One thing the Busan sequence - which shifts from recon to close-quarters combat to thrilling car-chase - underscores, incidentally or not, is that the quality of Marvel movies is often directly proportional to their application of color. Comic-books are inherently colorful, and yet so many of Marvel's entries - even the bright metallic costumes - look as plain and mellow as ... well, the very non-comic reality of daily life. Watching a Joss Whedon Avengers movie often looks no different than walking down Hollywood Blvd on an average evening. And then there's the recent DC slate, which often suffocates its colors with harsh, ugly greys and murky blues.

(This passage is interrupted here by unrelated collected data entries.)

(* ===== verification/BatchInit.v ===== *)
(** * Batch validation

    What [init] (Batch.v) accepts: the tokens are in the vocabulary, the sequence
    ids in range, the positions of every sequence continue its memory without
    gaps and never decrease, and coupled sequences agree in the memory.  When it
    accepts, the allocator is [ready] for the splits (BatchSplit.v). *)

From S2P Require Import KvCells.
From S2P Require Export Batch.

(** ** The batch as a list of tokens *)

(** Positions of the tokens of sequence [s], in batch order. *)
Definition owned_pos (s : Z) (l : list (list Z * Z)) : list Z :=
  snd <$> filter (fun x => s ∈ x.1) l.

(** A batch with every array but the optional ones filled in: token [i] belongs to
    the sequences [ids !! i] and is at position [pos !! i]. *)
Record filled (b : llama_batch) (ids : list (list Z)) (pos : list Z) : Prop := {
  fl_n : b_n_tokens b = Z.of_nat (length ids);
  fl_ids : b_seq_id b = Some ids;
  fl_n_seq : b_n_seq_id b = Some ((fun l => Z.of_nat (length l)) <$> ids);
  fl_pos : b_pos b = Some pos;
  fl_pos_len : length ids <= length pos;
  fl_ne : Forall (fun l => l <> []) ids
}.

(** What the caller may submit: arrays of the right length, or null pointers. *)
Record input_wf (n_embd n_pos : nat) (b : llama_batch) (ids : list (list Z)) (pos : list Z) : Prop := {
  in_n : b_n_tokens b = Z.of_nat (length ids);
  in_some : 0 < length ids;
  in_owners : match b_seq_id b with
              | Some l => l = ids /\ b_n_seq_id b = Some ((fun l => Z.of_nat (length l)) <$> ids)
              | None => ids = replicate (length ids) [0%Z] /\
                        (b_n_seq_id b = None \/ b_n_seq_id b = Some (replicate (length ids) 1%Z))
              end;
  in_pos : b_pos b = Some pos;
  in_pos_len : length ids <= length pos;
  in_ne : Forall (fun l => l <> []) ids;
  in_token : forall l, b_token b = Some l -> length l = length ids;
  in_embd : forall l, b_embd b = Some l -> length l = length ids * n_embd;
  in_mrope : b_token b = None -> length ids * n_pos <= length pos;
  in_logits : forall l, b_logits b = Some l -> length l = length ids
}.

But here, following in line with Guardians of the Galaxy's cosmic splashes and neon strokes, and the aged, expressive toning of Captain America: The First Avenger's period interpretation, and the playful cartoonishness of Ragnarok's locations, Black Panther is another standout that takes as much advantage of its visual opportunity as it can. From the rich reds, yellows and browns of the casino to the neon pinks and purples lining Busan's Gwangandaegyo Bridge; from the astonishing purples and blues that dominate T'Challa's metaphysical journeys to the ancestral plane to Ruth Carter's dazzling costume work, which combines various traditional African designs with her own ideas and innovations. Coogler is unafraid to open up his spectrum as far as he can, yet he's so disciplined and specific in his color choices that they always, without fail, land with mesmerizing impact, as if he's allowing color itself to guide the film's emotional and psychological pitch from scene to scene. Even the Black Panther suit uses color to actively communicate (another of Shuri's contributions).

Guardians has the built-in rationale of being set on distant planets throughout the cosmos; Black Panther is set on Earth and yet it looks every bit as much like a world of its own. The film accomplishes the rare feat of feeling both tangible and explicitly comic-book-ish. Which is to say it creates an authentic but specific reality of its own, as good movies usually do.

Coming off his great sophomore effort Creed, Coogler makes an impressive leap into the realm of super-sized studio filmmaking. There's a tension that sets in between the corporate machinery governing the film and the visual ideas and techniques Coogler is playing with. His fondness for unbroken shots during physical combat is once again put to use in Black Panther, imbuing what might otherwise have been traditionally previz'd fight sequences with an entirely different sense of physical exposure and vulnerability. There are shots in the film that look every bit like a Marvel film (i.e. conversational scenes set in a snazzy lab/office all composed in medium two-shots), but with completely different impulses governing Carter's costumes and Hannah Beachler's production design.

There is no such tension in most Marvel movies, which - whatever their strengths and whatever their faults - are usually too streamlined and carefully controlled to have either the visual ambition or political consciousness that Coogler and his team bring to the table. It's a well-oiled machine for a reason. As for this particular pairing, Black Panther stands so far apart in practical terms from its MCU counterparts that it's almost a standalone film. One wishes it could stay that way in future entries. Marvel provides the engine for it, and yet it's the studio that may benefit more from Black Panther's existence than Black Panther does from Marvel's. Having a movie with an identity of its own is a welcome new direction. This movie doesn't need your Infinity War.